While high doses of estrogen, in combination with androgens, can initiate prostate cancer (PCa) via activation of the estrogen receptor alpha (ERalpha), the role of ERalpha in PCa cells within established tumors is largely unknown. Here we show that expression of ERalpha is increased in high grade human PCa. Similarly, ERalpha is elevated in mouse models of aggressive PCa driven by MYC overexpression or deletion of PTEN. Within the prostate of PTEN-deficient mice, there is a progressive pattern of ERalpha expression: low in benign glands, moderate in tumors within the dorsal, lateral and ventral lobes, and high in tumors within the anterior prostate.

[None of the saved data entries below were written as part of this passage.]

(* ===== verification/Billing.v ===== *)
(** * Billing: the Stripe webhook

    [src/app/api/billing/webhook/route.ts] with the period reader of
    [src/lib/stripe.ts]. A delivery is handled in attempts: each reads what is
    known outside any transaction, asks Stripe for the current resource, and
    then runs one transaction that fails when the row has moved on since. The
    signature check, Stripe's answers and the clocks are arguments, and so is
    the database as each of the unlocked reads found it. Audit rows and the
    stored payload are not modelled; a price id that is not a string counts as
    missing. *)

From Stdlib Require Import Ascii.
From S2P Require Import Prelude DatabaseTime JobStatus Json Schema Authority Availability Payload.
From S2P Require Import PrinterVirtual Capability Entitlements Samples JobProtocol JobDelivery.
From S2P Require Import JobMaintenance AgentJobs.

(** ** Tables *)

(** [tenant_subscriptions], without the start of the trial. *)
Record billing_row := {
  bs_planId : string;
  bs_stripeCustomerId : option string;
  bs_stripeSubscriptionId : option string;
  bs_status : string;
  bs_currentPeriodStart : Z;
  bs_currentPeriodEnd : option Z;
  bs_stripeLastEventCreatedAt : option Z;
  bs_stripeStateRevision : Z;
  bs_cancelAtPeriodEnd : bool;
  bs_checkoutStatus : string;
  bs_checkoutPlanId : option string;
  bs_checkoutIdempotencyKey : option string;
  bs_checkoutRequestParams : option json;
  bs_checkoutIntentCreatedAt : option Z;
  bs_checkoutSessionId : option string;
  bs_checkoutSessionUrl : option string;
  bs_checkoutSessionExpiresAt : option Z;
  bs_billingOperationId : option string;
  bs_billingOperationType : option string;
  bs_billingOperationIdempotencyKey : option string;
  bs_billingOperationSubscriptionId : option string;
  bs_entitlementBlocked : bool;
  bs_entitlementBlockedReason : option string;
  bs_updatedAt : Z;
}.

(** [billing_events]. *)
Record billing_event := {
  be_eventType : string;
  be_tenantId : option string;
  be_processedAt : option Z;
}.

(** What billing reads of a plan: whether it is on sale, the current price and
    the earlier ones. *)
Record plan_prices := {
  pp_isActive : bool;
  pp_isPublic : bool;
  pp_stripePriceId : option string;
  pp_stripePriceHistory : list string;
}.

Record billing_db := {
  bd_tenants : gset string;
  bd_subscriptions : gmap string billing_row;
  bd_events : gmap string billing_event;
  bd_plans : gmap string plan_prices;
}.

Definition with_subscriptions (m : gmap string billing_row) (d : billing_db) : billing_db := {|
  bd_tenants := bd_tenants d; bd_subscriptions := m; bd_events := bd_events d; bd_plans := bd_plans d |}.

Definition with_events (m : gmap string billing_event) (d : billing_db) : billing_db := {|
  bd_tenants := bd_tenants d; bd_subscriptions := bd_subscriptions d; bd_events := m; bd_plans := bd_plans d |}.

(** What the entitlement checks read of the row. *)
Definition entitlement_row (r : billing_row) : subscription := {|
  ts_planId := bs_planId r; ts_status := bs_status r; ts_currentPeriodStart := bs_currentPeriodStart r;
  ts_currentPeriodEnd := bs_currentPeriodEnd r; ts_entitlementBlocked := bs_entitlementBlocked r |}.

(** ** Reading events *)

Definition statusOf (status : string) : string :=
  if one_of ["trialing"; "active"; "past_due"; "incomplete"; "incomplete_expired"; "unpaid"; "paused"] status
  then status else "cancelled".

(** [typeof o[key] === "string"]. *)
Definition str (o : json) (key : string) : option string := as_string (json_field o key).

(** [o.metadata?.tenant_id] when it is a string. *)
Definition metadata_tenant (o : json) : option string := m ← json_field o "metadata"; str m "tenant_id".

Definition subscriptionIdForEvent (eventType : string) (object : json) : option string :=
  match str object "subscription" with
  | Some s => Some s
  | None => if startsWith eventType "customer.subscription." then str object "id" else None
  end.

(** [items?.data?.[0]]. *)
Definition first_item (o : json) : option json :=
  items ← json_field o "items"; data ← json_field items "data";
  match data with JArray (x :: _) => Some x | _ => None end.

(** [a ?? b] of two JSON values. *)
Definition json_coalesce (a b : option json) : option json :=
  match a with None | Some JNull => b | _ => a end.

(** A Unix second as milliseconds, when it is a date. *)
Definition stripe_date (v : option json) : option Z :=
  match v with
  | Some (JNumber n) => if (0 <=? n) && (n <=? 8640000000000) then Some (n * 1000) else None
  | _ => None
  end.

Definition stripeSubscriptionPeriod (o : json) : option Z * option Z :=
  let item := match first_item o with Some (JObject l) => JObject l | _ => JNull end in
  (stripe_date (json_coalesce (json_field item "current_period_start") (json_field o "current_period_start")),
   stripe_date (json_coalesce (json_field item "current_period_end") (json_field o "current_period_end"))).

Definition price_id (o : json) : option string := item ← first_item o; price ← json_field item "price"; str price "id".

Definition currentSnapshotSubscriptionEvents : list string :=
  ["customer.subscription.created"; "customer.subscription.updated"; "customer.subscription.paused";
   "customer.subscription.resumed"; "customer.subscription.pending_update_applied";
   "customer.subscription.pending_update_expired"].

Definition is_snapshot_event (eventType : string) : bool := one_of currentSnapshotSubscriptionEvents eventType.

Definition is_state_event (eventType : string) : bool :=
  (eventType == "customer.subscription.deleted") || is_snapshot_event eventType.

(** The parsed event; [ev_created] is in milliseconds. *)
Record stripe_event := {
  ev_id : string;
  ev_type : string;
  ev_created : Z;
  ev_object : json;
}.

(** ** The transaction *)

Inductive billing_error : Type := BILLING_SNAPSHOT_CHANGED | ConstraintViolation.

Inductive tx_result : Type := tx_idempotent | tx_ignored | tx_processed (tenantId : option string).

(** What the attempt has gathered before its transaction. *)
Record gathered := {
  ga_state : json;
  ga_stale : bool;
  ga_fetchedRevision : option Z;
  ga_checkoutSubscription : option json;
}.

Definition candidate_tenant (ev : stripe_event) (g : gathered) : option string :=
  match metadata_tenant (ga_state g) with
  | Some t => Some t
  | None => match metadata_tenant (ev_object ev) with
            | Some t => Some t
            | None => str (ev_object ev) "client_reference_id"
            end
  end.

Definition customer_id (ev : stripe_event) (g : gathered) : option string :=
  match str (ga_state g) "customer" with Some c => Some c | None => str (ev_object ev) "customer" end.

(** [INSERT ... ON CONFLICT DO NOTHING]. *)
Definition record_event (ev : stripe_event) (d : billing_db) : billing_db :=
  match bd_events d !! ev_id ev with
  | Some _ => d
  | None => with_events (<[ev_id ev := {| be_eventType := ev_type ev; be_tenantId := None;
                                          be_processedAt := None |}]> (bd_events d)) d
  end.

(** [UPDATE billing_events SET tenant_id, processed_at]; [tenant_id] is a
    foreign key. *)
Definition mark_processed (ev : stripe_event) (tenant : option string) (nowMs : Z) (d : billing_db)
    : result billing_db billing_error :=
  do* throw_if (match tenant with Some t => negb (bool_decide (t ∈ bd_tenants d)) | None => false end)
        ConstraintViolation in
  Ok (with_events (alter (λ e, {| be_eventType := be_eventType e; be_tenantId := tenant;
                                  be_processedAt := Some nowMs |}) (ev_id ev) (bd_events d)) d).

(** The tenants whose row has the subscription or the customer. *)
Definition identity_rows (subId customerId : option string) (d : billing_db) : list string :=
  (filter (λ kr : string * billing_row,
    ((truthy subId && (bs_stripeSubscriptionId kr.2 == subId))
     || (truthy customerId && (bs_stripeCustomerId kr.2 == customerId))) && (kr.1 != "") = true)
    (map_to_list (bd_subscriptions d))).*1.

(** A unique nullable column: two rows that collide on it. *)
Definition collides (column : billing_row → option string) (r r' : billing_row) : bool :=
  is_some (column r) && (column r' == column r).

(** Unique [stripe_customer_id], [stripe_subscription_id] and
    [checkout_session_id]; no update here sets one of the other unique
    columns. *)
Definition unique_ok (t : string) (r : billing_row) (d : billing_db) : bool :=
  bool_decide (map_Forall (λ t' r', t' = t ∨
    negb (collides bs_stripeCustomerId r r' || collides bs_stripeSubscriptionId r r'
          || collides bs_checkoutSessionId r r') = true) (bd_subscriptions d)).

Definition update_subscription (t : string) (r : billing_row) (d : billing_db) : result billing_db billing_error :=
  do* throw_if (negb (unique_ok t r d)) ConstraintViolation in
  Ok (with_subscriptions (<[t := r]> (bd_subscriptions d)) d).

Definition is_ended (status : string) : bool := one_of ["cancelled"; "incomplete_expired"] status.

(** [Number(row?.stripeStateRevision ?? 0) !== (fetchedRevision ?? 0)]. *)
Definition moved_on (r : option billing_row) (fetched : option Z) : bool :=
  negb (match r with Some r => bs_stripeStateRevision r | None => 0 end =? coalesce fetched 0).

(** ** [checkout.session.completed] *)

Definition checkout_row (subId : string) (customerId sessionId : option string) (period : option Z * option Z)
    (different : bool) (nowMs : Z) (r : billing_row) : billing_row :=
  let fence_free := different || is_none (bs_stripeLastEventCreatedAt r) in {|
  bs_planId := bs_planId r;
  bs_stripeCustomerId := match bs_stripeCustomerId r with Some c => Some c | None => customerId end;
  bs_stripeSubscriptionId := if different then Some subId
    else match bs_stripeSubscriptionId r with Some s => Some s | None => Some subId end;
  bs_status := bs_status r;
  bs_currentPeriodStart := if fence_free then coalesce period.1 (bs_currentPeriodStart r) else bs_currentPeriodStart r;
  bs_currentPeriodEnd := if fence_free then match period.2 with Some e => Some e | None => bs_currentPeriodEnd r end
    else bs_currentPeriodEnd r;
  bs_stripeLastEventCreatedAt := if different then None else bs_stripeLastEventCreatedAt r;
  bs_stripeStateRevision := bs_stripeStateRevision r + 1;
  bs_cancelAtPeriodEnd := bs_cancelAtPeriodEnd r;
  bs_checkoutStatus := "completed";
  bs_checkoutPlanId := bs_checkoutPlanId r; bs_checkoutIdempotencyKey := bs_checkoutIdempotencyKey r;
  bs_checkoutRequestParams := bs_checkoutRequestParams r; bs_checkoutIntentCreatedAt := bs_checkoutIntentCreatedAt r;
  bs_checkoutSessionId := sessionId;
  bs_checkoutSessionUrl := bs_checkoutSessionUrl r; bs_checkoutSessionExpiresAt := bs_checkoutSessionExpiresAt r;
  bs_billingOperationId := bs_billingOperationId r; bs_billingOperationType := bs_billingOperationType r;
  bs_billingOperationIdempotencyKey := bs_billingOperationIdempotencyKey r;
  bs_billingOperationSubscriptionId := bs_billingOperationSubscriptionId r;
  bs_entitlementBlocked := bs_entitlementBlocked r; bs_entitlementBlockedReason := bs_entitlementBlockedReason r;
  bs_updatedAt := nowMs |}.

This expression significantly correlates with the proliferation marker Ki67. Furthermore, in vitro knockdown of ERalpha in cells derived from PTEN-deficient tumors causes a significant and sustained decrease in proliferation. Depletion of ERalpha also reduces the activity of the PI3K and MAPK pathways, both downstream targets of non-genomic ERalpha action. Finally, ERalpha knockdown reduces the levels of the MYC protein and lowers the sensitivity of cellular proliferation to glucose withdrawal, which correlates with decreased expression of the glucose transporter GLUT1. Collectively, these results demonstrate that ERalpha orchestrates proliferation and metabolism to promote the neoplastic growth of PCa cells.